• _Data shown_
■ ■ ■ ■ ■ ■ ■

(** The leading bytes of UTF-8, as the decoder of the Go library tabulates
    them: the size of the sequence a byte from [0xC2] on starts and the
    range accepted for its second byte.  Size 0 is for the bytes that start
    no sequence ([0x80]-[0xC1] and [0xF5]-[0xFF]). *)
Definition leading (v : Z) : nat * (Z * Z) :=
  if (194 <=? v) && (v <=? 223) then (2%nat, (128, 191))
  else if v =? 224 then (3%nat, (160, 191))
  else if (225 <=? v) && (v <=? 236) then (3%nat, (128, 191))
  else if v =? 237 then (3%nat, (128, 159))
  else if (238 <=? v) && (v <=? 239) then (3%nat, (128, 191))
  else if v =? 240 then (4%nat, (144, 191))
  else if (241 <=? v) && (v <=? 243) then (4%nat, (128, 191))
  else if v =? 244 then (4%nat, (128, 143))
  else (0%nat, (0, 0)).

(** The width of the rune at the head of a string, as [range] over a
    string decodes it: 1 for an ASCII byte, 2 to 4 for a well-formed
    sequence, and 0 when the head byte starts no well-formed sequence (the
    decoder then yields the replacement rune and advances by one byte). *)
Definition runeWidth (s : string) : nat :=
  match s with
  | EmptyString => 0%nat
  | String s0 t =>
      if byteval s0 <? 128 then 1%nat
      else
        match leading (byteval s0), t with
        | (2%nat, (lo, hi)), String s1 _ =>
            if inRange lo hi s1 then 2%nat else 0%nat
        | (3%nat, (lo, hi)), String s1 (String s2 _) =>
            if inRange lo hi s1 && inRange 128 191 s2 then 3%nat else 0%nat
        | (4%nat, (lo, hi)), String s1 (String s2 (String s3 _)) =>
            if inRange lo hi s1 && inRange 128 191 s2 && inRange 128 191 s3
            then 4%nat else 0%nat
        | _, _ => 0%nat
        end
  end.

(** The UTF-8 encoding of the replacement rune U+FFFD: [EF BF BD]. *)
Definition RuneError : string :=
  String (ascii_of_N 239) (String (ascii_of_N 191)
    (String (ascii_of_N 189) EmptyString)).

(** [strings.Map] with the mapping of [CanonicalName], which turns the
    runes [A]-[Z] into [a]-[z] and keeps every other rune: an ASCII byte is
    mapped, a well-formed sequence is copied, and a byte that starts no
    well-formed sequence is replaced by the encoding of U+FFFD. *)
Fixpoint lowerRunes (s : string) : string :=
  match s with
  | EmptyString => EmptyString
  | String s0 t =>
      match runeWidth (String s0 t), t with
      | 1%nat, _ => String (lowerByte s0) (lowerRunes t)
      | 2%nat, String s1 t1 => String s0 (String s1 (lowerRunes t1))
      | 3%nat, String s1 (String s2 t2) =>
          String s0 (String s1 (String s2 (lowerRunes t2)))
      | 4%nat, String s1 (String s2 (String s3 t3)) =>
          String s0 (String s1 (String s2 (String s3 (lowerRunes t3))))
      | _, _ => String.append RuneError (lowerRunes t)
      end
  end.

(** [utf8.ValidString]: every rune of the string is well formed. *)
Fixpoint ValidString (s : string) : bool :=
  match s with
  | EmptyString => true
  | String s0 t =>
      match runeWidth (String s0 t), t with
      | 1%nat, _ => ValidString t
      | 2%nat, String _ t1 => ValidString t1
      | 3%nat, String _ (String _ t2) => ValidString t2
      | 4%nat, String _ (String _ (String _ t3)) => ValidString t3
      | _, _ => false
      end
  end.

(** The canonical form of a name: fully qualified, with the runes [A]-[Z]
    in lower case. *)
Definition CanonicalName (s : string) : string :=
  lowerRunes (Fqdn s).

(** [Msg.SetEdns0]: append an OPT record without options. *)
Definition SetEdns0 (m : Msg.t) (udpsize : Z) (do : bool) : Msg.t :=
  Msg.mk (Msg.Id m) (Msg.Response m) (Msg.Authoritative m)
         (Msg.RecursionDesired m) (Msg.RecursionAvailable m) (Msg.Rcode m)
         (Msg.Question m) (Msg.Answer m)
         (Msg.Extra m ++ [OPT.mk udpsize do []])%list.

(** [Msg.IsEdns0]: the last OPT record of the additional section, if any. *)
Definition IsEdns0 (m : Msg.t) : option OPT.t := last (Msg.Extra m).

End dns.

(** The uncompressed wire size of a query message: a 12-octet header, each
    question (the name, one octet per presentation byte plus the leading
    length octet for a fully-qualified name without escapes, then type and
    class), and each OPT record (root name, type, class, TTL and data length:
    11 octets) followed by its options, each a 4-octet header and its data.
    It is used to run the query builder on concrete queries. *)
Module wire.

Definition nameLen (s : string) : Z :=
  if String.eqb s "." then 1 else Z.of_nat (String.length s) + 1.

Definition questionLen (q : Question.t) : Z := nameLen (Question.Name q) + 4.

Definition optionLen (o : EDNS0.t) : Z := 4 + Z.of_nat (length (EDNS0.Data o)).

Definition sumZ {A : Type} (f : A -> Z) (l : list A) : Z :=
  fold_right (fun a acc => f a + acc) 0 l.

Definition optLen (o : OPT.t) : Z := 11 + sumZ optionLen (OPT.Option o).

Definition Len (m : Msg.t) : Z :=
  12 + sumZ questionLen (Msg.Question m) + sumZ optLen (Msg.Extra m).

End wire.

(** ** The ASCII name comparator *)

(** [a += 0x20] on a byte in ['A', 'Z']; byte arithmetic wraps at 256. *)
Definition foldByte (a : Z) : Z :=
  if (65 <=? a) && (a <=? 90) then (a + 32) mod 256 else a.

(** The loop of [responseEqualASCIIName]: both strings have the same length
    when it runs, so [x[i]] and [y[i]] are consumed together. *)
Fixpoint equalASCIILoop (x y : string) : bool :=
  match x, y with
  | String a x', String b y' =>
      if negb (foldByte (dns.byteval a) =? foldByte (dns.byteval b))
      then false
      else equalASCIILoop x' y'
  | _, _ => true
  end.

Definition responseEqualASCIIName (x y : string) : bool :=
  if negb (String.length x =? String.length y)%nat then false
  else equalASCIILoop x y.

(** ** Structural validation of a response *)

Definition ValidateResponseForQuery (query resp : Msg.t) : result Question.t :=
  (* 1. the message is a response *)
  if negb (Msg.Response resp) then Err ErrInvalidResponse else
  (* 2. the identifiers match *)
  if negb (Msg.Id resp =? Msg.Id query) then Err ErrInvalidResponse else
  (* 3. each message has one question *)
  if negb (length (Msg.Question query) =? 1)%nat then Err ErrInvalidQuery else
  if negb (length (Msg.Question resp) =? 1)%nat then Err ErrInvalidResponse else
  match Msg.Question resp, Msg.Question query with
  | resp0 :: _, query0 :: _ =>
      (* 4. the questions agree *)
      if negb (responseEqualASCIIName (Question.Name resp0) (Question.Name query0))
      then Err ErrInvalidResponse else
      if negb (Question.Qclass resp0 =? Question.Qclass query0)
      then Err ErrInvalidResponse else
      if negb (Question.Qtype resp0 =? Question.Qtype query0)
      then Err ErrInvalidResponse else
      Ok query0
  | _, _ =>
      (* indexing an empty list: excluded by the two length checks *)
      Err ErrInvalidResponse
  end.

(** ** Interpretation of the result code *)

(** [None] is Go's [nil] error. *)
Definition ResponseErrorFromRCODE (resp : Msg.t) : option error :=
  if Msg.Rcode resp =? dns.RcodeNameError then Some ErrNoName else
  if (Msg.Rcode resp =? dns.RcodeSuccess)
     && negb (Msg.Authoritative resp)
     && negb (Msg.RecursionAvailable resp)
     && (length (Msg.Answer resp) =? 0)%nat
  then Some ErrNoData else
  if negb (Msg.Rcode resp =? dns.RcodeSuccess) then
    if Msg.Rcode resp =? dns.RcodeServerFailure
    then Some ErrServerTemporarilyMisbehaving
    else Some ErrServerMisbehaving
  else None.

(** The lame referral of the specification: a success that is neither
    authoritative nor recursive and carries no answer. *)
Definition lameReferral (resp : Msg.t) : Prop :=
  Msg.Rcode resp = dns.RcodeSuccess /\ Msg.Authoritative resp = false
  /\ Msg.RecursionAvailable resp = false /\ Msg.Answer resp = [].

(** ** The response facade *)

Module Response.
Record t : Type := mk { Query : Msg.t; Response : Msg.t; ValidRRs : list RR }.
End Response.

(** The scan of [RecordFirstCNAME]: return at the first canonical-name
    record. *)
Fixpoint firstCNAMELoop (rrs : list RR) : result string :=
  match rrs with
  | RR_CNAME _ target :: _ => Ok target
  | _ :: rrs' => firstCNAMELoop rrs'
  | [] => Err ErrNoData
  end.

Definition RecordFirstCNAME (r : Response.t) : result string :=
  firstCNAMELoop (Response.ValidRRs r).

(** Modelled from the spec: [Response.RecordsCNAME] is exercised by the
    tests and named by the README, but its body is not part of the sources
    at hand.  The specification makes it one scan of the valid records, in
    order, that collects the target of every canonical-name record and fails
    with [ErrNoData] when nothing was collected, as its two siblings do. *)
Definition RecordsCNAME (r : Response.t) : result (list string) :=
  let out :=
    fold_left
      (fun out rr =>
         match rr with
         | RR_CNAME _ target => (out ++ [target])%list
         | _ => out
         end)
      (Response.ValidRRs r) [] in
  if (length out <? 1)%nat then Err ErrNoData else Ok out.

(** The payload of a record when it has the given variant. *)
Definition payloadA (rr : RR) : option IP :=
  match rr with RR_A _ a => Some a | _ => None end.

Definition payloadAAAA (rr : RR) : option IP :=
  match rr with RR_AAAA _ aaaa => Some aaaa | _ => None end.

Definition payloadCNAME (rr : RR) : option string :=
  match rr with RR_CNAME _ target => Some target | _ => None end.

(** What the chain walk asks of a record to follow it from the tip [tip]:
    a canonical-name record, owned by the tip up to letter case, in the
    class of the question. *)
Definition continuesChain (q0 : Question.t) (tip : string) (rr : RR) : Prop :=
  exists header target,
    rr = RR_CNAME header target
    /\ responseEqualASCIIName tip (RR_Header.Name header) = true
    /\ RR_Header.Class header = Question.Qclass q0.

■ ■ ■ ■ ■ ■ ■

• _Exercise prompt_
Repeat, word for word, every line from the line that contains "a canonical-name record, owned" to the end of the entries; include both of those lines and no others.

• _Written answer_
    a canonical-name record, owned by the tip up to letter case, in the
    class of the question. *)
Definition continuesChain (q0 : Question.t) (tip : string) (rr : RR) : Prop :=
  exists header target,
    rr = RR_CNAME header target
    /\ responseEqualASCIIName tip (RR_Header.Name header) = true
    /\ RR_Header.Class header = Question.Qclass q0.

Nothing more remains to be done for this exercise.